Dipeptidyl peptidase (DPP)-IV inhibitors are expected to become a useful new class of antidiabetic agent. The aim of the present study is to characterize the in vitro and in vivo profile of ASP8497, (2 S,4 S)-4-fluoro-1-({[4-methyl-1-(methylsulfonyl)piperidin-4-yl]amino}acetyl)pyrrolidine-2-carbonitrile monofumarate, which is a novel DPP-IV inhibitor. ASP8497 inhibited DPP-IV in plasma from mice, rats, dogs and humans with IC 50 values of 3.86, 2.36, 5.53 and 5.30 nM, respectively. In contrast, ASP8497 did not potently inhibit DPP8 or DPP9 activity (IC 50 > 200 nM). Kinetic analysis indicated that ASP8497 inhibits DPP-IV activity in a competitive manner.

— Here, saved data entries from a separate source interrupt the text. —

(** A served mailbox with one raw message per identifier whose records can
    all be built: the batch is the records of the selection, in order. *)
Lemma fetch_emails_one_each (P : Provider) (L : EmailLib)
    (email_address app_password : string) (count : Z) (log : list event)
    (email_ids : list string) (raw_of : string -> string) (record_of : string -> Email) :
  mailbox_served P email_address app_password email_ids ->
  one_message_each P email_ids raw_of ->
  records_built L email_ids raw_of record_of ->
  fetch_emails P L email_address app_password count log
  = (Ret (FetchOk (record_of <$> select_latest email_ids count)),
     log ++ fetch_trace email_address app_password (select_latest email_ids count)).
Proof.
  intros (Hconnect & Hlogin & Hselect & Hsearch & _ & Hlogout) Hone Hbuilt.
  rewrite (fetch_emails_filter P L _ _ count log email_ids (fun _ => true)
             raw_of record_of); [|done|done|].
  - assert (forall l : list string, List.filter (fun _ => true) l = l) as Hall.
    { induction l as [|i l IH]; [done|]. simpl. by rewrite IH. }
    by rewrite Hall.
  - unfold one_message_each, records_built in *.
    rewrite Forall_forall in Hone, Hbuilt. apply Forall_forall.
    intros i Hi. split; [by apply Hone|by apply Hbuilt].
Qed.

Lemma records_built_ids (L : EmailLib) (raw_of : string -> string)
    (record_of : string -> Email) (email_ids : list string) :
  records_built L email_ids raw_of record_of ->
  e_id <$> (record_of <$> email_ids) = email_ids.
Proof.
  induction 1 as [|i email_ids Hi _ IH]; [done|].
  rewrite !fmap_cons, IH. f_equal. by apply (email_of_raw_fields L i (raw_of i)).
Qed.

(** C10.  With [count = 0] the selection [email_ids[-count:]] is the whole
    list: [fetch_emails] then returns every message of the mailbox, newest
    first, rather than none: from a server that answers every fetch with
    one raw message whose record can be built, the batch has one record per
    message of the mailbox, in the reverse order of the search.  On a
    non-empty mailbox the number of selected messages is
    [min(count, total)] exactly when [count >= 1]. *)
Theorem count_zero_selects_all :
  (forall email_ids, select_latest email_ids 0 = rev email_ids)
  /\ (forall email_ids count, email_ids <> [] ->
        Z.of_nat (length (select_latest email_ids count))
        = Z.min count (Z.of_nat (length email_ids))
        <-> (1 <= count)%Z)
  /\ (forall P L email_address app_password email_ids log raw_of record_of,
        mailbox_served P email_address app_password email_ids ->
        one_message_each P email_ids raw_of ->
        records_built L email_ids raw_of record_of ->
        exists emails,
          (fetch_emails P L email_address app_password 0 log).1 = Ret (FetchOk emails)
          /\ emails = record_of <$> rev email_ids
          /\ e_id <$> emails = rev email_ids
          /\ length emails = length email_ids).
Proof.
  split; [exact select_latest_zero|]. split.
  - intros email_ids count Hne. split; [|apply select_latest_length].
    intros Hlen. destruct (Z.le_gt_cases 1 count) as [|Hcount]; [done|exfalso].
    assert (0 < length email_ids)%nat by (destruct email_ids; [done|simpl; lia]).
    destruct (Z.eq_dec count 0%Z) as [->|].
    + rewrite select_latest_zero, length_rev in Hlen. lia.
    + lia.
  - intros P L email_address app_password email_ids log raw_of record_of
      Hserved Hone Hbuilt.
    eexists. split.
    { rewrite (fetch_emails_one_each P L _ _ 0 log email_ids raw_of record_of
                 Hserved Hone Hbuilt). simpl. by rewrite select_latest_zero. }
    split; [done|]. split.
    + apply (records_built_ids L raw_of). by apply List.Forall_rev.
    + by rewrite length_fmap, length_rev.
Qed.

(** The stand-in provider serves its mailbox, one message per identifier,
    and the stand-in library builds their records. *)
Lemma mock_mailbox_served (api_box : list (string * ApiMessage))
    (email_address app_password : string) :
  mailbox_served (mock_provider (Ret tt) sample_mailbox api_box)
    email_address app_password ["1"; "2"; "3"].
Proof.
  repeat split; repeat (apply Forall_cons; split); try apply Forall_nil;
    by eexists.
Qed.

Lemma mock_one_message_each (api_box : list (string * ApiMessage)) :
  one_message_each (mock_provider (Ret tt) sample_mailbox api_box) ["1"; "2"; "3"]
    (fun email_id => default "" (assoc email_id sample_mailbox)).
Proof.
  repeat (apply Forall_cons; split); try apply Forall_nil;
    do 2 eexists; split; reflexivity.
Qed.

Lemma mock_records_built :
  records_built mock_lib ["1"; "2"; "3"]
    (fun email_id => default "" (assoc email_id sample_mailbox))
    (mock_record sample_mailbox).
Proof. repeat (apply Forall_cons; split); try apply Forall_nil; reflexivity. Qed.

Lemma count_zero_selects_all_witness :
  let P := mock_provider (Ret tt) sample_mailbox [] in
  let raw_of := fun email_id => default "" (assoc email_id sample_mailbox) in
  (["1"; "2"; "3"] <> []
   /\ mailbox_served P "user@example.com" "abcdefghijklmnop" ["1"; "2"; "3"]
   /\ one_message_each P ["1"; "2"; "3"] raw_of
   /\ records_built mock_lib ["1"; "2"; "3"] raw_of (mock_record sample_mailbox))
  /\ (Z.of_nat (length (select_latest ["1"; "2"; "3"] 0))
      = Z.min 0 (Z.of_nat (length ["1"; "2"; "3"])) <-> (1 <= 0)%Z)
  /\ exists emails,
       (fetch_emails P mock_lib "user@example.com" "abcdefghijklmnop" 0 []).1
       = Ret (FetchOk emails)
       /\ e_id <$> emails = ["3"; "2"; "1"]
       /\ length emails = 3%nat.
Proof.
  intros P raw_of.
  assert (["1"; "2"; "3"] <> []) as Hne by done.
  pose proof (mock_mailbox_served [] "user@example.com" "abcdefghijklmnop") as Hserved.
  pose proof (mock_one_message_each []) as Hone.
  pose proof mock_records_built as Hbuilt.
  destruct count_zero_selects_all as (_ & Hlen & Hfetch).
  split; [done|]. split.
  - apply (Hlen ["1"; "2"; "3"] 0%Z Hne).
  - destruct (Hfetch P mock_lib _ _ _ [] _ _ Hserved Hone Hbuilt)
      as (emails & Hrun & _ & Hids & Hlength).
    exists emails. split; [exact Hrun|]. split; [exact Hids|exact Hlength].
Defined.

(** C7 at [count = 0].  The mailbox holds three messages and none is asked
    for; [fetch_emails] returns the three of them, newest first, where the
    minimum of the count and of the number of messages is 0. *)
Theorem fetch_emails_count_zero :
  exists emails,
    (fetch_emails (mock_provider (Ret tt) sample_mailbox []) mock_lib
       "user@example.com" "abcdefghijklmnop" 0 []).1 = Ret (FetchOk emails)
    /\ e_id <$> emails = ["3"; "2"; "1"]
    /\ Z.of_nat (length emails) <> Z.min 0 (Z.of_nat (length sample_mailbox)).
Proof. eexists. split; [by vm_compute|]. split; [done|]. by vm_compute. Qed.

(** For a count of at least 1 the selection is the one the specification
    describes: the last [count] identifiers (all of them when there are
    fewer), newest first. *)
Lemma select_latest_spec (email_ids : list string) (count : Z) :
  (1 <= count)%Z ->
  exists older latest,
    email_ids = older ++ latest
    /\ select_latest email_ids count = rev latest
    /\ Z.of_nat (length latest) = Z.min count (Z.of_nat (length email_ids)).
Proof.
  intros Hcount.
  exists (take (length email_ids - Z.to_nat count) email_ids),
         (drop (length email_ids - Z.to_nat count) email_ids).
  split; [by rewrite take_drop|]. split; [by apply select_latest_positive|].
  rewrite length_drop. lia.
Qed.

(** ** Transport A: the date of a message *)

Lemma str_slice_cut (text : string) (n : nat) :
  cut_at n text (Py.str_slice text None (Some (Z.of_nat n))).
Proof.
  pose proof (str_slice_prefix_length text (Z.of_nat n) ltac:(lia)) as Hlen.
  rewrite Nat2Z.id in Hlen.
  destruct (Nat.le_gt_cases (String.length text) n) as [Hle|Hgt].
  - left. split; [done|].
    rewrite str_slice_prefix by lia.
    rewrite take_ge by (rewrite length_list_ascii_of_string; lia).
    apply string_of_list_ascii_of_string.
  - right. split; [done|]. split; [lia|].
    eexists. apply str_slice_prefix_split. lia.
Qed.

(** For a Date header read as text the fallback is the one the
    specification describes. *)
Lemma format_date_on_failure (L : EmailLib) (date_str : string) :
  parse_date L (HStr date_str) = None ->
  exists date,
    format_date L (HStr date_str) = Ret date
    /\ (date_str = "" -> date = "Unknown")
    /\ (date_str <> "" -> cut_at 20 date_str date).
Proof.
  intros Hparse. unfold format_date. rewrite Hparse.
  eexists. split; [reflexivity|].
  split; [by intros ->|]. intros Hne.
  destruct date_str; [done|]. apply (str_slice_cut _ 20).
Qed.

(** The record of a message whose Subject and From headers decode and
    whose Date header is text that does not parse: it is built, with the
    fallback as its date. *)
Lemma email_of_raw_text_date (L : EmailLib) (email_id raw date_str subject from_addr : string) :
  let msg := message_from_bytes L raw in
  decode_mime_header L (Some (default (HStr "No Subject") (msg_get msg "Subject")))
  = Ret subject ->
  decode_mime_header L (Some (default (HStr "Unknown") (msg_get msg "From")))
  = Ret from_addr ->
  default (HStr "") (msg_get msg "Date") = HStr date_str ->
  parse_date L (HStr date_str) = None ->
  exists email,
    email_of_raw L email_id raw = Ret email
    /\ e_id email = email_id
    /\ (date_str = "" -> e_date email = "Unknown")
    /\ (date_str <> "" -> cut_at 20 date_str (e_date email)).
Proof.
  intros msg Hsubject Hfrom Hdate Hparse.
  destruct (format_date_on_failure L date_str Hparse) as (date & Hformat & Hempty & Hcut).
  unfold email_of_raw, obind. fold msg. rewrite Hsubject, Hfrom, Hdate, Hformat.
  eexists. split; [reflexivity|]. by simpl.
Qed.

(** For a Date header read as a [Header] object the fallback raises, and
    with it the construction of the record. *)
Lemma format_date_header_object (L : EmailLib) (raw : string) :
  parse_date L (HObj raw) = None ->
  format_date L (HObj raw) = Raise not_subscriptable.
Proof. intros Hparse. unfold format_date. by rewrite Hparse. Qed.

(** C8 on a Date header with a byte outside ASCII.  The mailbox holds
    three messages; the Date header of the second, "jeu., 1 février 2024
    09:00", is read as a [Header] object and does not parse.  The fallback
    [date_str[:20]] raises on it, and [fetch_emails] returns the failure
    "Error fetching emails: 'Header' object is not subscriptable" instead
    of three records. *)
Theorem date_fallback_header_object :
  msg_get (message_from_bytes mock_lib "jeu., 1 février 2024 09:00") "Date"
  = Some (HObj "jeu., 1 février 2024 09:00")
  /\ format_date mock_lib (HObj "jeu., 1 février 2024 09:00") = Raise not_subscriptable
  /\ (fetch_emails (mock_provider (Ret tt) mailbox_8bit_date []) mock_lib
        "user@example.com" "abcdefghijklmnop" 100 []).1
     = Ret (FetchFailed "Error fetching emails: 'Header' object is not subscriptable").
Proof. by vm_compute. Qed.

(** With a Date header that does not parse but is read as text, the three
    records are returned and the date of the second is the first 20
    characters of the header. *)
Example date_fallback_text :
  exists emails,
    (fetch_emails (mock_provider (Ret tt) sample_mailbox []) mock_lib
       "user@example.com" "abcdefghijklmnop" 100 []).1 = Ret (FetchOk emails)
    /\ e_date <$> emails
       = ["Jan 01, 2024 09:00 AM"; "Yesterday, around no"; "Jan 01, 2024 09:00 AM"].
Proof. eexists. split; by vm_compute. Qed.

(** ** Transport B: the fields of a message *)

Lemma header_value_first_match (headers : list ApiHeader) (name dflt : string) :
  first_match headers name dflt (header_value headers name dflt).
Proof.
  unfold header_value.
  induction headers as [|h headers IH]; simpl.
  { right. split; [|done]. intros h' Hin. by apply elem_of_nil in Hin. }
  destruct (String.eqb_spec (Py.lower (h_name h)) name) as [Heq|Hne].
  { left. exists [], h, headers. repeat split; try done.
    intros h' Hin. by apply elem_of_nil in Hin. }
  destruct IH as [(before & h0 & after & -> & Hname & Hbefore & Hvalue)
                 |[Hnone Hvalue]].
  - left. exists (h :: before), h0, after. repeat split; try done.
    intros h' [->|Hin]%elem_of_cons; [done|by apply Hbefore].
  - right. split; [|done].
    intros h' [->|Hin]%elem_of_cons; [done|by apply Hnone].
Qed.

Lemma date_cut (date_str : string) :
  cut_at 25 date_str
    (if (25 <? Py.len date_str)%Z then Py.str_slice date_str None (Some 25%Z)
     else date_str).
Proof.
  unfold Py.len. destruct (Z.ltb_spec 25 (Z.of_nat (String.length date_str))).
  - apply (str_slice_cut date_str 25).
  - left. split; [lia|done].
Qed.

Lemma fetch_loop_oauth_served (P : Provider) (message_of : string -> ApiMessage)
    (messages : list string) :
  Forall (fun msg_id => api_get P msg_id = Ret (message_of msg_id)) messages ->
  forall acc log,
    fetch_loop_oauth P messages acc log
    = (Ret (acc ++ ((fun msg_id => email_of_api msg_id (message_of msg_id)) <$> messages)),
       log ++ (ApiGet <$> messages)).
Proof.
  induction 1 as [|msg_id messages Hget _ IH]; intros acc log; simpl.
  - by rewrite !app_nil_r.
  - unfold bind, perform. rewrite Hget, IH, <- !app_assoc. done.
Qed.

In streptozotocin–nicotinamide-induced diabetic mice, ASP8497 (3 mg/kg) significantly reduced glucose excursion during the oral glucose tolerance test conducted 0.5 and 8.5 h after administration, with increases in plasma insulin and active glucagon-like peptide-1 (GLP-1) levels. In contrast, ASP8497 (3 and 30 mg/kg) did not cause hypoglycemia in fasted normal mice. Furthermore, administration of exogenous GLP-1 induced significant inhibition of gastric emptying and small intestinal transit rates, but ASP8497 (30 mg/kg) had no significant effects in normal mice. These present preclinical studies indicate that ASP8497 is a novel selective DPP-IV inhibitor with long-acting antidiabetic effect that might be a potential agent for type 2 diabetes.